Stored data:
----
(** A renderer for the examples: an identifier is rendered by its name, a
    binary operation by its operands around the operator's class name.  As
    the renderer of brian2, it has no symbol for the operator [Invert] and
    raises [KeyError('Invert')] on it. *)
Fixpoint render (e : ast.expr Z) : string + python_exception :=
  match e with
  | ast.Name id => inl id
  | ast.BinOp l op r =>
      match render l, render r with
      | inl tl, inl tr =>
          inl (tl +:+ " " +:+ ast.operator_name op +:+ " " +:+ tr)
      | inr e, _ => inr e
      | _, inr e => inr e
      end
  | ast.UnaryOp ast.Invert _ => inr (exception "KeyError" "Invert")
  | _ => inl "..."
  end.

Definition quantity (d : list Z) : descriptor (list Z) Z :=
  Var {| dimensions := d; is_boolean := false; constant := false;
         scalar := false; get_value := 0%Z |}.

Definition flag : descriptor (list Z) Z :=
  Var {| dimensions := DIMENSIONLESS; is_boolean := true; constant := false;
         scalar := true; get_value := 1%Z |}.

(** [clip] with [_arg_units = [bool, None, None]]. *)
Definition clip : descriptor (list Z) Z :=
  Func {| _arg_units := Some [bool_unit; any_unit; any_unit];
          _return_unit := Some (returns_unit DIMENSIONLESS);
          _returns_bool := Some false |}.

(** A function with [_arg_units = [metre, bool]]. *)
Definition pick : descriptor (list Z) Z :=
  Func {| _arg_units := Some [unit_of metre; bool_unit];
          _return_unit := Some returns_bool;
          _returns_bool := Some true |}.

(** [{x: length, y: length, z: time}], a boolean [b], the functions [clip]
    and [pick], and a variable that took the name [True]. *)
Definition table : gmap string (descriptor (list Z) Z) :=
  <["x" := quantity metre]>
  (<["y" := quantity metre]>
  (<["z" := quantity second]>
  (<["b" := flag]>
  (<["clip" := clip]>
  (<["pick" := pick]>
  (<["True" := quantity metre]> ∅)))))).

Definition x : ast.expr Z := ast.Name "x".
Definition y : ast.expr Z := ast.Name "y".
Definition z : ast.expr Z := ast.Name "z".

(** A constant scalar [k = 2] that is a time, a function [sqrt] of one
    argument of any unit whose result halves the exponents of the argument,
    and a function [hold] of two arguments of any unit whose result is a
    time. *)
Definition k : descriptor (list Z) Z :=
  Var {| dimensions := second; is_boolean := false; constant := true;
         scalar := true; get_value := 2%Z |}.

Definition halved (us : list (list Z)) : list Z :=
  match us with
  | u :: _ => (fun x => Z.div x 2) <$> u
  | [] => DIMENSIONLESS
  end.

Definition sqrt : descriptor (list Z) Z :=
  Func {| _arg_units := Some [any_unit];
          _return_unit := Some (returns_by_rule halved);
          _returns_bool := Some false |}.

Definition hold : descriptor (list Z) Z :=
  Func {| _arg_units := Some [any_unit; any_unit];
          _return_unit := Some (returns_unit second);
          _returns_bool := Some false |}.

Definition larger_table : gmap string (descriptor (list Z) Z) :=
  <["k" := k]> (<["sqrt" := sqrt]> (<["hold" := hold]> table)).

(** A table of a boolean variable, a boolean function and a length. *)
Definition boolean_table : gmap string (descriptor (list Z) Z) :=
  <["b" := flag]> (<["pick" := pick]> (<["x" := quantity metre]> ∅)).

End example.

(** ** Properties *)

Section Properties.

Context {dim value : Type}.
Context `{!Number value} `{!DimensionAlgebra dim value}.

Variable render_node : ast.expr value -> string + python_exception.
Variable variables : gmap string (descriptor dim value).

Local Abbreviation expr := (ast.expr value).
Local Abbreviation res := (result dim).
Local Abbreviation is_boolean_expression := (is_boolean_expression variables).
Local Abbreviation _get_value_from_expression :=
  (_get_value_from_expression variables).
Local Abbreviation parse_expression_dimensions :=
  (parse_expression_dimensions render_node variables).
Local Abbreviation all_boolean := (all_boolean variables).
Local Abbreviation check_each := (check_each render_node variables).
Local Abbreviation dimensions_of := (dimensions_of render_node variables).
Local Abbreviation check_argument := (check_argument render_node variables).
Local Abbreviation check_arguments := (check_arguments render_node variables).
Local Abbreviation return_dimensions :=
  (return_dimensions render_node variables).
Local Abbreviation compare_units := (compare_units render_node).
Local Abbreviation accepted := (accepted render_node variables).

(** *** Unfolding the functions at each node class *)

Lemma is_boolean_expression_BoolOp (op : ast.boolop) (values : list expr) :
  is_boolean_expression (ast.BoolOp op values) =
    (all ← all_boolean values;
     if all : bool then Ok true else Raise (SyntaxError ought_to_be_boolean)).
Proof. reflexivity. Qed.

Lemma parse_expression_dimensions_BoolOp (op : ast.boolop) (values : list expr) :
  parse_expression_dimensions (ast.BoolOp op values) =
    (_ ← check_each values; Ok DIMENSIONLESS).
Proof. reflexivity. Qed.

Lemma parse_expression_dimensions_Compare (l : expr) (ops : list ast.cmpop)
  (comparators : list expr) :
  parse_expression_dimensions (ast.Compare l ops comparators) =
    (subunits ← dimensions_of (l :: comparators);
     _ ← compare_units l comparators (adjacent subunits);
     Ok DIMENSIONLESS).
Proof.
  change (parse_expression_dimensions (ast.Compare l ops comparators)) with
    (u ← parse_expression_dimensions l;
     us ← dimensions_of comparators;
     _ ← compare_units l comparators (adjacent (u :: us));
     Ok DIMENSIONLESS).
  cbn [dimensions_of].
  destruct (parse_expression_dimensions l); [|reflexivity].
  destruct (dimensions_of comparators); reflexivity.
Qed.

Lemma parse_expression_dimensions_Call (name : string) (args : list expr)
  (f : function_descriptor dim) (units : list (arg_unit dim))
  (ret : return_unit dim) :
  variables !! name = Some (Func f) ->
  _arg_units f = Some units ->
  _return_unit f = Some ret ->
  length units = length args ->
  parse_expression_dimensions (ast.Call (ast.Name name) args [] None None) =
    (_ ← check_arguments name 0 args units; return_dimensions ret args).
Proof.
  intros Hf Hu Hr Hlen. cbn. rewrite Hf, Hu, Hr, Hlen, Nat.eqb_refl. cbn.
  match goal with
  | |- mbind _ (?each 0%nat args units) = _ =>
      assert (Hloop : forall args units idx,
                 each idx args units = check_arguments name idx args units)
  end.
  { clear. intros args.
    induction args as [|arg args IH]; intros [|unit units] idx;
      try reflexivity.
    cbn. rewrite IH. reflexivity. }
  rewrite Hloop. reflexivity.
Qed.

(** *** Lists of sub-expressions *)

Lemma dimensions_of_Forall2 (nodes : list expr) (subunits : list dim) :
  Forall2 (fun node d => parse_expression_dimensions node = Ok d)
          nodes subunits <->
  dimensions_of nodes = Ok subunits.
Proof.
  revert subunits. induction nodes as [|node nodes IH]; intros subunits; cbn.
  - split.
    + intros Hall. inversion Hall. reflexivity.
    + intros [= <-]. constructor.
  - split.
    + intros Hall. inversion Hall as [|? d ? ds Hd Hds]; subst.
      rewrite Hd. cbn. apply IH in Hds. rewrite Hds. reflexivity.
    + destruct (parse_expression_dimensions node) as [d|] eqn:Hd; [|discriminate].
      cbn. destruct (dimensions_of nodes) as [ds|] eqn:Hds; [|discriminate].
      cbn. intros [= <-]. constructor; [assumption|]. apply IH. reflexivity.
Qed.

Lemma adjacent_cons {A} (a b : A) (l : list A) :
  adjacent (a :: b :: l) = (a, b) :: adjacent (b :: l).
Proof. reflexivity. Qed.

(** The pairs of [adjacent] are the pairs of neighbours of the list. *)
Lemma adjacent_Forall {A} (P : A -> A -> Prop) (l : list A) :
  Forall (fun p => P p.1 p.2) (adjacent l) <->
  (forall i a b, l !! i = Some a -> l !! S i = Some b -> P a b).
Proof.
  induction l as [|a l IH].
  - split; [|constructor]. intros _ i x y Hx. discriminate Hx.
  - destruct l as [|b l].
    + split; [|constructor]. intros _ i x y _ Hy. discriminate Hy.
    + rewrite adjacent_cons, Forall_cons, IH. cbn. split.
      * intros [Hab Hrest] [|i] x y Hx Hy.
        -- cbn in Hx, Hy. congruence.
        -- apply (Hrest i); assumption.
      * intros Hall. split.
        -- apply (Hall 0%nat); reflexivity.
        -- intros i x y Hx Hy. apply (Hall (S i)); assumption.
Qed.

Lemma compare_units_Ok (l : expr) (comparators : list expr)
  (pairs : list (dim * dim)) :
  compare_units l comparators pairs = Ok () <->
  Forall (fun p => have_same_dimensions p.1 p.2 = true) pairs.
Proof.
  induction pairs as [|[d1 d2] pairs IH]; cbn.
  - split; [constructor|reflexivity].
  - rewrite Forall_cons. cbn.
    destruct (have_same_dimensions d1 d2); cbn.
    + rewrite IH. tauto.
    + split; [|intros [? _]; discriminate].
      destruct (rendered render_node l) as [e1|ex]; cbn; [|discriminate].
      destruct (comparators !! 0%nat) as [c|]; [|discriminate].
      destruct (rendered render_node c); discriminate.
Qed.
----
Exercise directions:
In the data above, which lines lie between the line with "(u ← parse_expression_dimensions l;" and the line with "variables !! name = Some (Func f) ->", inclusive? Print those lines exactly and nothing else.

Exercise output:
    (u ← parse_expression_dimensions l;
     us ← dimensions_of comparators;
     _ ← compare_units l comparators (adjacent (u :: us));
     Ok DIMENSIONLESS).
  cbn [dimensions_of].
  destruct (parse_expression_dimensions l); [|reflexivity].
  destruct (dimensions_of comparators); reflexivity.
Qed.

Lemma parse_expression_dimensions_Call (name : string) (args : list expr)
  (f : function_descriptor dim) (units : list (arg_unit dim))
  (ret : return_unit dim) :
  variables !! name = Some (Func f) ->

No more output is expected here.